冲方 丁
ばいばい、アース 1 (1) (角川文庫 う 20-1)

【歌え剣、奔れ少女、ただ、世界の理由(ことわり)を知るために――
『シュヴァリエ』『マルドゥック・スクランブル』の冲方丁 幻の初期傑作 4ヶ月連続刊行でついに登場!!

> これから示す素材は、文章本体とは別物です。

(* ===== verification/GoPath.v ===== *)
(** * filepath.Join and filepath.Clean on Unix

    The lexical path operations of Go's standard library that the memory store
    builds its keys with, and the facts about them that the store needs. *)
From S2P Require Import Prelude GoStrings.

(** One component against the path built so far, last component first. *)
Definition clean_step (rooted : bool) (stack : list string) (comp : string) : list string :=
  if String.eqb comp "" || String.eqb comp "." then stack
  else if String.eqb comp ".." then
    match stack with
    | [] => if rooted then [] else [".."]
    | top :: below => if String.eqb top ".." then ".." :: stack else below
    end
  else comp :: stack.

Definition Clean (path : string) : string :=
  let rooted := has_prefix path "/" in
  let stack := foldl (clean_step rooted) [] (split_char "/" path) in
  let out := (if rooted then "/" else "") +:+ join "/" (rev stack) in
  if String.eqb out "" then "." else out.

Definition Join (elem : list string) : string :=
  match filter (fun e => e <> "") elem with
  | [] => ""
  | es => Clean (join "/" es)
  end.

(** A component that cleaning keeps: a plain file name. *)
Definition plain (comp : string) : Prop :=
  comp ∉ [""; "."; ".."] /\ str_has "/" comp = false.

(** A relative path that is its own clean form. *)
Definition plain_path (p : string) : Prop :=
  exists comps, comps <> [] /\ Forall plain comps /\ p = join "/" comps.

Lemma clean_step_plain rooted stack comp : plain comp -> clean_step rooted stack comp = comp :: stack.
Proof.
  intros [Hp _]. unfold clean_step.
  destruct (String.eqb_spec comp ""); [set_solver|]. destruct (String.eqb_spec comp "."); [set_solver|].
  cbn. destruct (String.eqb_spec comp ".."); [set_solver|done].
Qed.

Lemma clean_plain_fold rooted comps stack :
  Forall plain comps -> foldl (clean_step rooted) stack comps = rev comps ++ stack.
Proof.
  intros Hp. revert stack. induction Hp as [|c comps Hc _ IH]; intros stack; cbn; [done|].
  by rewrite clean_step_plain, IH, <- app_assoc.
Qed.

Lemma plain_split comps :
  comps <> [] -> Forall plain comps -> split_char "/" (join "/" comps) = comps.
Proof. intros Hne Hp. apply split_join; [done|]. eapply Forall_impl; [exact Hp|]. by intros c [_ ?]. Qed.

(** A component in general: not empty, without a slash. *)
Definition component (c : string) : Prop := c <> "" /\ str_has "/" c = false.

Lemma plain_component c : plain c -> component c.
Proof. intros [Hp ?]. split; [set_solver|done]. Qed.

Lemma comps_not_rooted comps :
  comps <> [] -> Forall component comps -> has_prefix (join "/" comps) "/" = false.
Proof.
  intros Hne Hp. destruct comps as [|c comps]; [done|].
  apply Forall_cons in Hp as [[Hc Hs] _]. destruct c as [|a c]; [done|].
  assert (Ascii.eqb a "/" = false) as Ha by (rewrite str_has_cons in Hs; by destruct (Ascii.eqb a "/")).
  apply Ascii.eqb_neq in Ha.
  assert (exists rest, join "/" (String a c :: comps) = String a rest) as [rest ->].
  { destruct comps; [by eexists|]. rewrite join_cons by done. by eexists. }
  destruct (has_prefix (String a rest) "/") eqn:Hh; [|done].
  apply has_prefix_spec in Hh as [t Ht]. cbn in Ht. congruence.
Qed.

Lemma plain_not_rooted p : plain_path p -> has_prefix p "/" = false.
Proof.
  intros (comps & Hne & Hp & ->). apply comps_not_rooted; [done|].
  eapply Forall_impl; [exact Hp|apply plain_component].
Qed.

Lemma plain_nonempty p : plain_path p -> p <> "".
Proof.
  intros (comps & Hne & Hp & ->) He. destruct comps as [|c [|c' comps]]; [done| |].
  - apply Forall_singleton in Hp as [Hc _]. cbn in He. subst. set_solver.
  - rewrite join_cons in He by done. by destruct c.
Qed.

Lemma Clean_plain p : plain_path p -> Clean p = p.
Proof.
  intros Hp. pose proof (plain_nonempty p Hp) as Hne. unfold Clean. rewrite (plain_not_rooted p Hp).
  destruct Hp as (comps & Hc & Hp & ->). rewrite plain_split, clean_plain_fold by done.
  rewrite app_nil_r, rev_involutive. cbn [String.append].
  by rewrite (proj2 (String.eqb_neq _ _)).
Qed.

Lemma plain_path_app p q : plain_path p -> plain_path q -> plain_path (p +:+ "/" +:+ q).
Proof.
  intros (cp & Hp & Hcp & ->) (cq & Hq & Hcq & ->). exists (cp ++ cq). split_and!.
  - by destruct cp.
  - by apply Forall_app.
  - by rewrite join_app.
Qed.

(** Joining plain relative paths is concatenation with a slash: cleaning does
    nothing to them. *)
Lemma Join_plain p q : plain_path p -> plain_path q -> Join [p; q] = p +:+ "/" +:+ q.
Proof.
  intros Hp Hq. unfold Join. pose proof (plain_nonempty p Hp). pose proof (plain_nonempty q Hq).
  rewrite !filter_cons, !decide_True by done. cbn [filter list_filter].
  change (Clean (p +:+ "/" +:+ q) = p +:+ "/" +:+ q). by apply Clean_plain, plain_path_app.
Qed.

Lemma plain_path_inj p q p' q' :
  plain p -> plain p' -> p +:+ "/" +:+ q = p' +:+ "/" +:+ q' -> p = p' /\ q = q'.
Proof.
  intros [_ Hp] [_ Hp'] He. apply (f_equal (split_char "/")) in He as Hs.
  change (p +:+ String "/" q = p' +:+ String "/" q') in He.
  change (split_char "/" (p +:+ String "/" q) = split_char "/" (p' +:+ String "/" q')) in Hs.
  rewrite !split_char_app in Hs by done. injection Hs as Hpp _. subst p'. split; [done|].
  apply (f_equal (str_drop (String.length p))) in He. rewrite !str_drop_app in He. congruence.
Qed.

(** ** Cleaning is idempotent *)

(** What a cleaned stack looks like, last component first: plain names over a
    run of "..", which a rooted path does not have. *)
Definition clean_stack (rooted : bool) (stack : list string) : Prop :=
  exists names k, stack = names ++ replicate k ".." /\ Forall plain names /\ (rooted = true -> k = 0).

Lemma clean_step_stack rooted stack comp :
  str_has "/" comp = false -> clean_stack rooted stack -> clean_stack rooted (clean_step rooted stack comp).
Proof.
  intros Hs (names & k & -> & Hn & Hk). unfold clean_step.
  destruct (String.eqb_spec comp ""); [by exists names, k|].
  destruct (String.eqb_spec comp "."); [by exists names, k|]. cbn [orb].
  destruct (String.eqb_spec comp "..") as [->|].
  - destruct names as [|nm names]; cbn [app].
    + destruct k as [|k]; cbn.
      * destruct rooted; [by exists [], 0|]. exists [], 1. by split_and!.
      * exists [], (S (S k)). split_and!; [done..|]. intros Hr. by specialize (Hk Hr).
    + apply Forall_cons in Hn as [[Hn1 _] Hn]. destruct (String.eqb_spec nm ".."); [set_solver|].
      by exists names, k.
  - exists (comp :: names), k. split_and!; [done| |done]. constructor; [|done].
    split; [set_solver|done].
Qed.

Lemma clean_fold_stack rooted comps stack :
  Forall (fun c => str_has "/" c = false) comps -> clean_stack rooted stack ->
  clean_stack rooted (foldl (clean_step rooted) stack comps).
Proof.
  intros Hc. revert stack. induction Hc as [|c comps Hc _ IH]; intros stack Hs; cbn; [done|].
  apply IH. by apply clean_step_stack.
Qed.

Lemma clean_stack_fixed rooted stack :
  clean_stack rooted stack -> foldl (clean_step rooted) [] (rev stack) = stack.
Proof.
  intros (names & k & -> & Hn & Hk). rewrite rev_app_distr, foldl_app.
  assert (foldl (clean_step rooted) [] (rev (replicate k "..")) = replicate k "..") as ->.
  { destruct rooted; [by rewrite Hk|]. clear.
    replace (rev (replicate k "..")) with (replicate k "..").
    2:{ induction k as [|k IH]; [done|]. cbn. rewrite <- IH.
        by rewrite <- (replicate_cons_app k ".."). }
    assert (forall k j, foldl (clean_step false) (replicate j "..") (replicate k "..") = replicate (j + k) "..") as H.
    { clear. induction k as [|k IH]; intros j; cbn [replicate foldl]; [by rewrite Nat.add_0_r|].
      replace (clean_step false (replicate j "..") "..") with (replicate (S j) "..") by by destruct j.
      rewrite IH. f_equal. lia. }
    apply (H k 0). }
  rewrite clean_plain_fold, rev_involutive; [done|]. by apply Forall_rev.
Qed.

Lemma clean_stack_components rooted stack :
  clean_stack rooted stack -> Forall component (rev stack).
Proof.
  intros (names & k & -> & Hn & _). apply Forall_rev, Forall_app. split.
  - eapply Forall_impl; [exact Hn|apply plain_component].
  - apply Forall_replicate. done.
Qed.

Lemma join_nonempty comps : comps <> [] -> Forall component comps -> join "/" comps <> "".
Proof.
  intros Hne Hc. destruct comps as [|c [|c' comps]]; [done| |].
  - apply Forall_singleton in Hc as [Hc _]. done.
  - apply Forall_cons in Hc as [[Hc _] _]. rewrite join_cons by done. by destruct c.
Qed.

Lemma Clean_idem s : Clean (Clean s) = Clean s.
Proof.
  unfold Clean at 2 3. set (rooted := has_prefix s "/").
  set (stack := foldl (clean_step rooted) [] (split_char "/" s)).
  assert (clean_stack rooted stack) as Hst.
  { apply clean_fold_stack; [apply split_char_free|]. by exists [], 0. }
  pose proof (clean_stack_components _ _ Hst) as Hc. apply clean_stack_fixed in Hst as Hfix.
  clearbody stack. destruct (decide (rev stack = [])) as [Hnil|Hne].
  { rewrite Hnil. by destruct rooted. }
  pose proof (join_nonempty _ Hne Hc) as Hj.
  assert (split_char "/" (join "/" (rev stack)) = rev stack) as Hs.
  { apply split_join; [done|]. eapply Forall_impl; [exact Hc|]. by intros c [_ ?]. }
  destruct rooted; cbn [String.append].
  - cbn [String.eqb]. unfold Clean. change (String "/" ?x) with ("/" +:+ x).
    rewrite has_prefix_app. cbn [String.append split_char Ascii.eqb Bool.eqb]. rewrite Hs. cbn [foldl].
    change (clean_step true [] "") with (@nil string). by rewrite Hfix.
  - rewrite (proj2 (String.eqb_neq _ _) Hj). unfold Clean.
    rewrite (comps_not_rooted _ Hne Hc), Hs, Hfix. cbn [String.append].
    by rewrite (proj2 (String.eqb_neq _ _) Hj).
Qed.

Lemma Join_clean p q : Join [p; q] = "" \/ exists s, Join [p; q] = Clean s.
Proof. unfold Join. destruct (filter _ _); [by left|right; by eexists]. Qed.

いまだかつてない世界を創るため、地球〈アース〉に降りてきた男

地には花、空に聖星(アース)、人々は猫や蛙、鼠などさまざまな動物のかたちを纏う。
この世界に、ラブラック=ベルはたったひとり、異形のものとして生まれた。
牙も毛皮も鱗もない“のっぺらぼう”の彼女は、自分と同じ存在を探す旅に出る。
放浪者の資格を購うため、剣士となって〈都市〉と〈外〉との戦いに臨むベル。
そこで彼女を待っていたのは――。
異能の世界構築者冲方丁、最初期の傑作が待望の文庫化!! 】


―――この世界はここにある。だからそれを書いてるだけ。在るものを書いているだけ。
今更説明する理由も必要も感じないくらいに当然の存在。
そこで、少女と師匠と兄弟子と相手は生きてる。

ごめん待って付いていけない。
ほとんど説明されない世界観――それを説明していたらページが足りなくなること必至――を飲み込むのに時間がかかる。
それ以前に、飲み込めない部分がある。随所随所明らかに振りまく“謎”もそうだけど、そもそもがこの世界は普通の人間(ノーマル)が居ない。
種族の特性から能力まで、こっちが覚えるまで書き込むのではなく、文の中で何度も出して覚させる。
ルビが非常に多い。例えば「長耳族」に「ラビツティア」だけでなく「うさぎ」。
主人公の名前にしても、ラブラック・ベルというだけでなく、
ラブラックには珍しき者、ベルには小さき者、という意味を持たせたり、
ザ・オールに賢き者だったり、ザ・ナッシングに愚か者だったり、忙しない。
けれどまた、その解釈一つ一つが面白い。
「守り人」シリーズのようにふんだんな用語は覚えるのも大変ですが、その世界を豊かにしてくれます。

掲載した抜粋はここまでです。